>>>>>

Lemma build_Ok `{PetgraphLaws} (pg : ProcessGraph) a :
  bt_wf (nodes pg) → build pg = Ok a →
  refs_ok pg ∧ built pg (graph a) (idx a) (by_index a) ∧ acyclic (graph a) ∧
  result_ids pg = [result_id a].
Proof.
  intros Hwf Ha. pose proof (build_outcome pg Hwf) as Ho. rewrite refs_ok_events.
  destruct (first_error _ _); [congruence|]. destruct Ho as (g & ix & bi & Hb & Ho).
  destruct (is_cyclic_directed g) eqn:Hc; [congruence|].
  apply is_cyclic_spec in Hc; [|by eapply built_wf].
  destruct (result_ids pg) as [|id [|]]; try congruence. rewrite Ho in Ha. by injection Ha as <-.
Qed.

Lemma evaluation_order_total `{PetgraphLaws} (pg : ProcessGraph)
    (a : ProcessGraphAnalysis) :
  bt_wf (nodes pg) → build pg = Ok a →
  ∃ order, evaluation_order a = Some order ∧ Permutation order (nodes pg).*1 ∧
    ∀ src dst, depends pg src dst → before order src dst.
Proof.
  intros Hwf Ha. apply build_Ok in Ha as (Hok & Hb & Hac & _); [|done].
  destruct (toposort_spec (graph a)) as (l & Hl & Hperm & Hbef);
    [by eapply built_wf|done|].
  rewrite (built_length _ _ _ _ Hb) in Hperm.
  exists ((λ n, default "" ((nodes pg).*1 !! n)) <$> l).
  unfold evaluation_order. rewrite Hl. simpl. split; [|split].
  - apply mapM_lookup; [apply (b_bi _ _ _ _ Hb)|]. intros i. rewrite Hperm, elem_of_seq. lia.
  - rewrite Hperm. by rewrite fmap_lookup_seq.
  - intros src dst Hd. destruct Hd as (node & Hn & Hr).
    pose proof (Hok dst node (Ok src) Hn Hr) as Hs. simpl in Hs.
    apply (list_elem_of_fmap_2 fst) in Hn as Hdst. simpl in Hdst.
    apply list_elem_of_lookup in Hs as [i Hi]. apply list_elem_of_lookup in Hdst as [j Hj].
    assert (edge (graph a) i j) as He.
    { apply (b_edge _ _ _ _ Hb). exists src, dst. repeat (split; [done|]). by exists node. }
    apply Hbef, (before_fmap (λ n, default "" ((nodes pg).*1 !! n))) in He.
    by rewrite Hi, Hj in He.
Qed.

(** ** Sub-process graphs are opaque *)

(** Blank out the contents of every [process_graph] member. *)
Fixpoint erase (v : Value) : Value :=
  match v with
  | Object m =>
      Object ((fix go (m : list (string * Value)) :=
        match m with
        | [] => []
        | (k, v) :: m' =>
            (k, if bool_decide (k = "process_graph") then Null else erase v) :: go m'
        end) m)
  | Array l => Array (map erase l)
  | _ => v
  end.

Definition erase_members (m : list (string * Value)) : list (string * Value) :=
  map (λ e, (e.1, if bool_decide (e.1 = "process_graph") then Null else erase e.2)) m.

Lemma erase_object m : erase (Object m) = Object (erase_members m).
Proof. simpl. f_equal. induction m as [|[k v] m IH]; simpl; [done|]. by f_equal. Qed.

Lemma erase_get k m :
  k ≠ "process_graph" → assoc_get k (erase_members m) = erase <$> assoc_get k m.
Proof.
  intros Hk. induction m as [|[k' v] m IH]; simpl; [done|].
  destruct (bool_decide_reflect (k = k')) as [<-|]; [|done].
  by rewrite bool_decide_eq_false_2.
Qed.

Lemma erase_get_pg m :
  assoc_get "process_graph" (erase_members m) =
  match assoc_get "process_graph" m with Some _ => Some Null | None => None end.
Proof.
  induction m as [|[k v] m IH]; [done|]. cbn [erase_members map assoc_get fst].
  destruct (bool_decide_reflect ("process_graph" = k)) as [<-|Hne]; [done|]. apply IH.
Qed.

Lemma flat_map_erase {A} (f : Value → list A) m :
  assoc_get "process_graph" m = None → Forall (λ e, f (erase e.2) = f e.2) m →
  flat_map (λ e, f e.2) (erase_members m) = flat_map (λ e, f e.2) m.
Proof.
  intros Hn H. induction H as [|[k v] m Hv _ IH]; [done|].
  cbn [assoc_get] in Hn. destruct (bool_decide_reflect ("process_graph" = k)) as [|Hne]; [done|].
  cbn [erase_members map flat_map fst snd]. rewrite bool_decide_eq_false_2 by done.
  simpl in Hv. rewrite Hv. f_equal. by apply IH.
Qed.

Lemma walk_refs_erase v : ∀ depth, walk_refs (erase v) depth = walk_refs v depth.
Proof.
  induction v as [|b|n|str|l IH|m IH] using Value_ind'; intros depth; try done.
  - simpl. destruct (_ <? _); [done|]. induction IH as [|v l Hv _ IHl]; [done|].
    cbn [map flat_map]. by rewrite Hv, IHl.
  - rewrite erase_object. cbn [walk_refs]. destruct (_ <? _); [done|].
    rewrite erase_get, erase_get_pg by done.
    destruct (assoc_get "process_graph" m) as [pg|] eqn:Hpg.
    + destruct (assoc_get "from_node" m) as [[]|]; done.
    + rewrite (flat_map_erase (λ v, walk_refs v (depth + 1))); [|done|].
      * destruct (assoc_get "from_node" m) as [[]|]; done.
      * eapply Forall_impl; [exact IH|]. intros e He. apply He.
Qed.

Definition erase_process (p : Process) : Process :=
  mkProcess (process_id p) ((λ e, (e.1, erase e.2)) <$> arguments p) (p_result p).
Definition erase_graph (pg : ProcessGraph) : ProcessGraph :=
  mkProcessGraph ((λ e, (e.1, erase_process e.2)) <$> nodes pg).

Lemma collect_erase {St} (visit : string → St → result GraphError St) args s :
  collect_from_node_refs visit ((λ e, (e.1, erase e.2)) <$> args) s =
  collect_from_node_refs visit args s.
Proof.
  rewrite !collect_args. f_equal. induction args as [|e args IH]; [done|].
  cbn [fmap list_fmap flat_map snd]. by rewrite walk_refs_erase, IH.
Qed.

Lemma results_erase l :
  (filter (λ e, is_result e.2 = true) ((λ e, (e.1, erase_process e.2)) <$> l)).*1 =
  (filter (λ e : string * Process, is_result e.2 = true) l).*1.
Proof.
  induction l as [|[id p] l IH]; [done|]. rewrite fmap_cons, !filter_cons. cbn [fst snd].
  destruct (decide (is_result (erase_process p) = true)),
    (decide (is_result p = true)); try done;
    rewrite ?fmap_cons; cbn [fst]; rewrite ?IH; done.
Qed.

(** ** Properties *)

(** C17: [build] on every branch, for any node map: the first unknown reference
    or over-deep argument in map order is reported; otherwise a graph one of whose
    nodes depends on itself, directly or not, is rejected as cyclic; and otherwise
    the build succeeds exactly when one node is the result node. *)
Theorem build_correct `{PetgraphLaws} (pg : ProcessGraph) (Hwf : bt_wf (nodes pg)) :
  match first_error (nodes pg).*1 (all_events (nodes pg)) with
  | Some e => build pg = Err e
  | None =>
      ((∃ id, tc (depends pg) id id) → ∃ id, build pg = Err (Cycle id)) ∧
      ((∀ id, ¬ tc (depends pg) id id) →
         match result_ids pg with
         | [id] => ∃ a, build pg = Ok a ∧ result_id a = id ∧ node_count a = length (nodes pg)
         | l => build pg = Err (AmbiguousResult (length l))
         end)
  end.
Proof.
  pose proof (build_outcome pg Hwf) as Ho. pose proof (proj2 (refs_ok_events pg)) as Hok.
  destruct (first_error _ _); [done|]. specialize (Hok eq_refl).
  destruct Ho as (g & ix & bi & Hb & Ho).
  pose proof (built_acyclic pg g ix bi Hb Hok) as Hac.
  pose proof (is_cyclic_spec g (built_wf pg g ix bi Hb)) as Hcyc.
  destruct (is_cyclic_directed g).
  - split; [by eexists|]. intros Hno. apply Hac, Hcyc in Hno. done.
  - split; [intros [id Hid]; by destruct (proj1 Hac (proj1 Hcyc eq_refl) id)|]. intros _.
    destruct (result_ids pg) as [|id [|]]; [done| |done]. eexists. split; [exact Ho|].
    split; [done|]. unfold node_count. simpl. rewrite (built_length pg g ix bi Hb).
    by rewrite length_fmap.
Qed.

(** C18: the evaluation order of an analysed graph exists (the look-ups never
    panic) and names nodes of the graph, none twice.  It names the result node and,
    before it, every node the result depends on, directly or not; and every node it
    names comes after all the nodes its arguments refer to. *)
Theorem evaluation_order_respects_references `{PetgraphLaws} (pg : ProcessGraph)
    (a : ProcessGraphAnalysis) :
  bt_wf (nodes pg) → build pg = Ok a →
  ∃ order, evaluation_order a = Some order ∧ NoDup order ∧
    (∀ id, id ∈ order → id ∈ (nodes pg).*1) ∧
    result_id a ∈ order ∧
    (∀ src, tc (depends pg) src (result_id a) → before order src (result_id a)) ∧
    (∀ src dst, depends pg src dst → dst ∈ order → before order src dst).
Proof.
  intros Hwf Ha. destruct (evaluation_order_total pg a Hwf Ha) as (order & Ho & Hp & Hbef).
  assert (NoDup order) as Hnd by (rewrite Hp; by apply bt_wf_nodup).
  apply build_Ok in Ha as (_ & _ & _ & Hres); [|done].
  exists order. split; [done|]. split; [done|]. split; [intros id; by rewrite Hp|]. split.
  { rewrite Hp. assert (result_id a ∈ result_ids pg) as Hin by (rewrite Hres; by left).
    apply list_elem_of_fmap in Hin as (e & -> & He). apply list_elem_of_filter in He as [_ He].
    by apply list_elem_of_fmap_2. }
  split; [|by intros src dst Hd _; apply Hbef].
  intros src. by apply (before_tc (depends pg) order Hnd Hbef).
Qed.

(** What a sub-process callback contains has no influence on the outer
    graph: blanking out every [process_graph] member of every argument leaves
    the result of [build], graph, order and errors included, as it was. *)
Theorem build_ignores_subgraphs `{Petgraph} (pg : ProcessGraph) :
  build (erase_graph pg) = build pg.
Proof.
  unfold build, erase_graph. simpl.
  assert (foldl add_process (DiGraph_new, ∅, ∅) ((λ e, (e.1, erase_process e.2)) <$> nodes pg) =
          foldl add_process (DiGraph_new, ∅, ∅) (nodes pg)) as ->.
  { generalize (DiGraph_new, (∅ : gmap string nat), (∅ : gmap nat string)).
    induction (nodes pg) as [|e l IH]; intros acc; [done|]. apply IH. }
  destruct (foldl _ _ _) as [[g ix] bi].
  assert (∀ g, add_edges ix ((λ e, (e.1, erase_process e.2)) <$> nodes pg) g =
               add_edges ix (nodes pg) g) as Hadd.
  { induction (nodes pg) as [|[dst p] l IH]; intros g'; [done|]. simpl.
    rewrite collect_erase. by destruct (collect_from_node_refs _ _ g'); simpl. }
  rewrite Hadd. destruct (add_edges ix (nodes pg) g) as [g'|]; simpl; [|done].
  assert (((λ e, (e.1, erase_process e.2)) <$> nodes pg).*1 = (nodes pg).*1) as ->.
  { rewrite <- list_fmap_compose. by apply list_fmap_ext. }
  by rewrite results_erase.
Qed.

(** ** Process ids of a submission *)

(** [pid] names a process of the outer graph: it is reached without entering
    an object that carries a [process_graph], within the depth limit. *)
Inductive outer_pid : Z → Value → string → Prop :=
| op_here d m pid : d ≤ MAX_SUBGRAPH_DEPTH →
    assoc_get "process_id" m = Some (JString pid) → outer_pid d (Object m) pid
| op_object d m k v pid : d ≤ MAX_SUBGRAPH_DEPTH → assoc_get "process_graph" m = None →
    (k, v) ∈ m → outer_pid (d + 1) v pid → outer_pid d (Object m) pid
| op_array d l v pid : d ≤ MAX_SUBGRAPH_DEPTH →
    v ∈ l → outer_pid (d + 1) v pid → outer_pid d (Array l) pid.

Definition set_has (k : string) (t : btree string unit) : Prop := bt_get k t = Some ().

<<<<<

Look over the material above and show each line where "Definition" appears.

ANSWER BOX:
Definition erase_members (m : list (string * Value)) : list (string * Value) :=
Definition erase_process (p : Process) : Process :=
Definition erase_graph (pg : ProcessGraph) : ProcessGraph :=
Definition set_has (k : string) (t : btree string unit) : Prop := bt_get k t = Some ().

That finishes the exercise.